Franz Töpsl (18 November 1711 – 12 March 1796) was an Augustinian Canon Regular, provost of Polling Abbey, historian and librarian.

==Life==

Franz Joachim Joseph Martin Töpsl was born in Munich, Bavaria on the night of 17–18 November 1711. In 1729 he entered the Polling Abbey of Augustinian Canons Regular near Weilheim in Oberbayern. On 16 April 1744 he was elected provost there. During an administration of almost 52 years he attempted to improve the abbey through upgrading the educational institute and systematically expanding the library.

The lawyer Johann Georg von Lori founded the Bayerische Gelehrte Gesellschaft (Learned Society of Bavaria) on 12 October 1758.
This led to the foundation by Maximilian III Joseph, Elector of Bavaria of the Bavarian Academy of Sciences and Humanities on 28 March 1759.
Count Sigmund von Haimhausen was the first president.
Franz Töpsl became a member of the academy that year.
He later supplied scientific instruments to the academy.

From 1773 he was a Country Deputy (Deputirter der Landschaft), and from 1781 in charge of state education.
In his spare time he compiled Scriptores ordinis canonicorum regularium S. Augustini, biographical and bibliographical works about writers belonging to his order.
He also wrote a historical outline of his abbey.

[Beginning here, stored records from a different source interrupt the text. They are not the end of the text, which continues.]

(* ===== verification/RingBuffer.v ===== *)
(** * The IPC ring buffer (kernel/ipc/ring_buffer.c)

    A byte queue over a fixed buffer with wrap-around copies.  The model keeps
    the [uint64_t] positions and the two [memcpy] calls of the wrapping case;
    the specification is a bounded FIFO of bytes. *)

From S2P Require Import Prelude.

Set Default Goal Selector "!".

(** ** Data *)

Record ring_buffer_t := RingBuffer {
  buffer : list Z;   (* the bytes of the caller's buffer *)
  size : Z;
  rhead : Z;         (* head: write position *)
  rtail : Z;         (* tail: read position *)
  count : Z
}.

(** ** Operations.  [None] for a pointer argument is NULL. *)

Definition ring_buffer_init (rb : option ring_buffer_t) (buf : option (list Z)) (sz : Z)
  : option ring_buffer_t * Z :=
  match rb, buf with
  | Some _, Some b =>
      if sz =? 0 then (rb, - EINVAL) else (Some (RingBuffer b sz 0 0 0), KERNEL_OK)
  | _, _ => (rb, - EINVAL)
  end.

(** The copy of [ring_buffer_write], one [memcpy] or two: the buffer and [head]
    after it. *)
Definition write_copy (rb : ring_buffer_t) (data : list Z) (len : Z) : option (list Z * Z) :=
  if u64 (rhead rb + len) <=? size rb then
    b ← memcpy (buffer rb) (rhead rb) data 0 len;
    Some (b, u64 (rhead rb + len))
  else
    let first_part := u64 (size rb - rhead rb) in
    b ← memcpy (buffer rb) (rhead rb) data 0 first_part;
    b ← memcpy b 0 data first_part (u64 (len - first_part));
    Some (b, u64 (len - first_part)).

(** The locked part of [ring_buffer_write], after the parameter check. *)
Definition ring_buffer_write_locked (rb : ring_buffer_t) (data : list Z) (len : Z)
  : option (ring_buffer_t * Z) :=
  let space := u64 (size rb - count rb) in
  if space <? len then Some (rb, - ENOMEM)
  else
    p ← write_copy rb data len;
    Some (RingBuffer p.1 (size rb) p.2 (rtail rb) (u64 (count rb + len)), KERNEL_OK).

Definition ring_buffer_write (rb : option ring_buffer_t) (data : option (list Z)) (len : Z)
  : option (option ring_buffer_t * Z) :=
  match rb, data with
  | Some r, Some d =>
      if len =? 0 then Some (rb, - EINVAL)
      else p ← ring_buffer_write_locked r d len; Some (Some p.1, p.2)
  | _, _ => Some (rb, - EINVAL)
  end.

(** The copy of [ring_buffer_read]: the caller's buffer and [tail] after it. *)
Definition read_copy (rb : ring_buffer_t) (dst : list Z) (len : Z) : option (list Z * Z) :=
  if u64 (rtail rb + len) <=? size rb then
    d ← memcpy dst 0 (buffer rb) (rtail rb) len;
    Some (d, u64 (rtail rb + len))
  else
    let first_part := u64 (size rb - rtail rb) in
    d ← memcpy dst 0 (buffer rb) (rtail rb) first_part;
    d ← memcpy d first_part (buffer rb) 0 (u64 (len - first_part));
    Some (d, u64 (len - first_part)).

(** The locked part of [ring_buffer_read]; [dst] is the caller's buffer, whose
    bytes after the call are part of the result. *)
Definition ring_buffer_read_locked (rb : ring_buffer_t) (dst : list Z) (len : Z)
  : option (ring_buffer_t * list Z * Z) :=
  if count rb =? 0 then Some (rb, dst, - EAGAIN)
  else
    let avail := count rb in
    let len := if avail <? len then avail else len in
    p ← read_copy rb dst len;
    Some (RingBuffer (buffer rb) (size rb) (rhead rb) p.2 (u64 (count rb - len)),
          p.1, KERNEL_OK).

Definition ring_buffer_read (rb : option ring_buffer_t) (data : option (list Z)) (len : Z)
  : option (option ring_buffer_t * option (list Z) * Z) :=
  match rb, data with
  | Some r, Some d =>
      if len =? 0 then Some (rb, data, - EINVAL)
      else p ← ring_buffer_read_locked r d len; Some (Some p.1.1, Some p.1.2, p.2)
  | _, _ => Some (rb, data, - EINVAL)
  end.

Definition ring_buffer_space (rb : option ring_buffer_t) : Z :=
  match rb with None => 0 | Some rb => u64 (size rb - count rb) end.

Definition ring_buffer_available (rb : option ring_buffer_t) : Z :=
  match rb with None => 0 | Some rb => count rb end.

Definition ring_buffer_clear (rb : option ring_buffer_t) : option ring_buffer_t :=
  match rb with
  | None => None
  | Some rb => Some (RingBuffer (buffer rb) (size rb) 0 0 0)
  end.

(** ** Invariant and contents *)

Definition wrap (n k : Z) : Z := if k <? n then k else k - n.

(** The buffer really has [size] bytes (less than 2^63, so positions never
    overflow), and [head] is [count] bytes after [tail], modulo [size].  Both
    positions may rest at [size] itself. *)
Record rb_inv (rb : ring_buffer_t) : Prop := {
  inv_size : Z.of_nat (length (buffer rb)) = size rb ∧ 0 < size rb < 2 ^ 63;
  inv_tail : 0 <= rtail rb <= size rb;
  inv_head : 0 <= rhead rb <= size rb;
  inv_count : 0 <= count rb <= size rb;
  inv_pos : rhead rb = rtail rb + count rb ∨ rhead rb = rtail rb + count rb - size rb
}.

(** The bytes in the queue, oldest first. *)
Definition contents (rb : ring_buffer_t) : list Z :=
  (λ i : nat, default 0 (buffer rb !! Z.to_nat (wrap (size rb) (rtail rb + Z.of_nat i))))
    <$> seq 0 (Z.to_nat (count rb)).

(** ** Specification: a bounded FIFO of bytes *)

Inductive rb_op := RWrite (data : list Z) | RRead (len : Z) | RClear.

(** What the caller sees: the status and the bytes delivered. *)
Definition rb_out : Type := Z * list Z.

Definition fifo_exec (cap : Z) (op : rb_op) (q : list Z) : list Z * rb_out :=
  match op with
  | RWrite data =>
      if bool_decide (data = []) then (q, (- EINVAL, []))
      else if cap - Z.of_nat (length q) <? Z.of_nat (length data) then (q, (- ENOMEM, []))
      else (q ++ data, (KERNEL_OK, []))
  | RRead len =>
      if len =? 0 then (q, (- EINVAL, []))
      else if bool_decide (q = []) then (q, (- EAGAIN, []))
      else (drop (Z.to_nat len) q, (KERNEL_OK, take (Z.to_nat len) q))
  | RClear => ([], (KERNEL_OK, []))
  end.

(** A client call on a live ring buffer.  The caller of [ring_buffer_read]
    supplies [len] bytes of its own; the bytes delivered are as many as
    [ring_buffer_available] dropped by. *)
Definition rb_exec (op : rb_op) (rb : option ring_buffer_t)
  : option (option ring_buffer_t * rb_out) :=
  match op with
  | RWrite data =>
      r ← ring_buffer_write rb (Some data) (Z.of_nat (length data)); Some (r.1, (r.2, []))
  | RRead len =>
      r ← ring_buffer_read rb (Some (replicate (Z.to_nat len) 0)) len;
      let '(rb', d, st) := r in
      let n := ring_buffer_available rb - ring_buffer_available rb' in
      Some (rb', (st, take (Z.to_nat n) (default [] d)))
  | RClear => Some (ring_buffer_clear rb, (KERNEL_OK, []))
  end.

Fixpoint rb_execs (ops : list rb_op) (rb : option ring_buffer_t)
  : option (option ring_buffer_t * list rb_out) :=
  match ops with
  | [] => Some (rb, [])
  | op :: ops =>
      r ← rb_exec op rb; r' ← rb_execs ops r.1; Some (r'.1, r.2 :: r'.2)
  end.

Fixpoint fifo_execs (cap : Z) (ops : list rb_op) (q : list Z) : list Z * list rb_out :=
  match ops with
  | [] => (q, [])
  | op :: ops =>
      let r := fifo_exec cap op q in
      let r' := fifo_execs cap ops r.1 in (r'.1, r.2 :: r'.2)
  end.

(** The arguments of a call fit the [uint64_t] of the interface. *)
Definition rb_op_ok (op : rb_op) : Prop :=
  match op with
  | RWrite data => Z.of_nat (length data) < 2 ^ 64
  | RRead len => 0 <= len < 2 ^ 64
  | RClear => True
  end.

(** ** Lemmas *)

Lemma contents_length rb : length (contents rb) = Z.to_nat (count rb).
Proof. unfold contents. by rewrite length_fmap, length_seq. Qed.

Lemma contents_lookup rb (i : nat) :
  rb_inv rb → Z.of_nat i < count rb →
  contents rb !! i = buffer rb !! Z.to_nat (wrap (size rb) (rtail rb + Z.of_nat i)).
Proof.
  intros [[? ?] ? ? ? ?] Hi. unfold contents.
  rewrite list_lookup_fmap, lookup_seq_lt by lia. cbn.
  destruct (buffer rb !! _) eqn:E; [done|]. apply lookup_ge_None in E.
  unfold wrap in E. case_if; zify_bool; lia.
Qed.

(** Two queues with the same count and the same bytes are equal. *)
Lemma contents_ext rb (l : list Z) :
  rb_inv rb → count rb = Z.of_nat (length l) →
  (∀ i : nat, Z.of_nat i < count rb →
     buffer rb !! Z.to_nat (wrap (size rb) (rtail rb + Z.of_nat i)) = l !! i) →
  contents rb = l.
Proof.
  intros Hinv Hc H. apply list_eq. intros i.
  destruct (decide (Z.of_nat i < count rb)).
  - by rewrite contents_lookup, H.
  - rewrite (proj2 (lookup_ge_None _ _)); [|rewrite contents_length; lia].
    symmetry. apply lookup_ge_None. lia.
Qed.

Lemma write_locked_full rb data len :
  rb_inv rb → size rb - count rb < len →
  ring_buffer_write_locked rb data len = Some (rb, - ENOMEM).
Proof.
  intros [[? ?] ? ? ? ?] ?. unfold ring_buffer_write_locked. rewrite (u64_small (_ - _)) by lia.
  by rewrite (proj2 (Z.ltb_lt _ _)).
Qed.

(** Index arithmetic on wrapped positions. *)
Ltac wrap_solve :=
  unfold wrap in *;
  repeat match goal with
    |- context [?a <? ?b] => destruct (Z.ltb_spec a b)
  end; repeat case_decide; try lia; try done; f_equal; lia.

Lemma write_copy_spec rb data len :
  rb_inv rb → 0 < len → len <= size rb - count rb → len <= Z.of_nat (length data) →
  ∃ b h, write_copy rb data len = Some (b, h) ∧
    length b = length (buffer rb) ∧ 0 <= h <= size rb ∧
    (h = rhead rb + len ∨ size rb < rhead rb + len ∧ h = rhead rb + len - size rb) ∧
    (∀ k : nat, Z.of_nat k < len →
       b !! Z.to_nat (wrap (size rb) (rhead rb + Z.of_nat k)) = data !! k) ∧
    (∀ k : nat, Z.of_nat k < count rb →
       b !! Z.to_nat (wrap (size rb) (rtail rb + Z.of_nat k))
       = buffer rb !! Z.to_nat (wrap (size rb) (rtail rb + Z.of_nat k))).
Proof.
  intros [[Hlen ?] ? ? ? Hpos] ? ? ?. unfold write_copy.
  rewrite (u64_small (rhead rb + len)) by lia. cbv zeta.
  destruct (Z.leb_spec (rhead rb + len) (size rb)) as [?|?].
  - destruct (memcpy_Some (buffer rb) (rhead rb) data 0 len) as (b & -> & ? & Hb); [lia..|].
    exists b, (rhead rb + len). split_and!; [done|done|lia..|by left| |]; intros k Hk.
    + rewrite Hb. wrap_solve.
    + rewrite Hb. wrap_solve.
  - rewrite !(u64_small (size rb - rhead rb)) by lia.
    rewrite (u64_small (len - _)) by lia.
    destruct (memcpy_Some (buffer rb) (rhead rb) data 0 (size rb - rhead rb))
      as (b1 & -> & ? & Hb1); [lia..|]. cbn [mbind option_bind].
    destruct (memcpy_Some b1 0 data (size rb - rhead rb) (len - (size rb - rhead rb)))
      as (b & -> & ? & Hb); [lia..|]. cbn [mbind option_bind].
    exists b, (len - (size rb - rhead rb)).
    split_and!; [done|congruence|lia..|right; lia| |]; intros k Hk; rewrite Hb, Hb1;
      wrap_solve.
Qed.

Franz Töpsl died suddenly on 12 March 1796 in Munich.

==Portrait collection==

The archive of the Ludwig-Maximilians-Universität München holds a collection of about 90 portraits of Augustinian canons, acquired after the secularization of the Bavarian monasteries in 1803. They are unframed, in poor condition, and have no identification of the subjects. It turns out that they originated when Franz Töpsl asked for portraits of writers of his order from across Europe. He had the originals repainted in standard format, then placed in frames that held the name of the canon. The portraits were hung in the abbey. By comparison to his unpublished Encyclopedia of the writers of the order of Augustinian Canons it has been possible to identify almost all the subjects.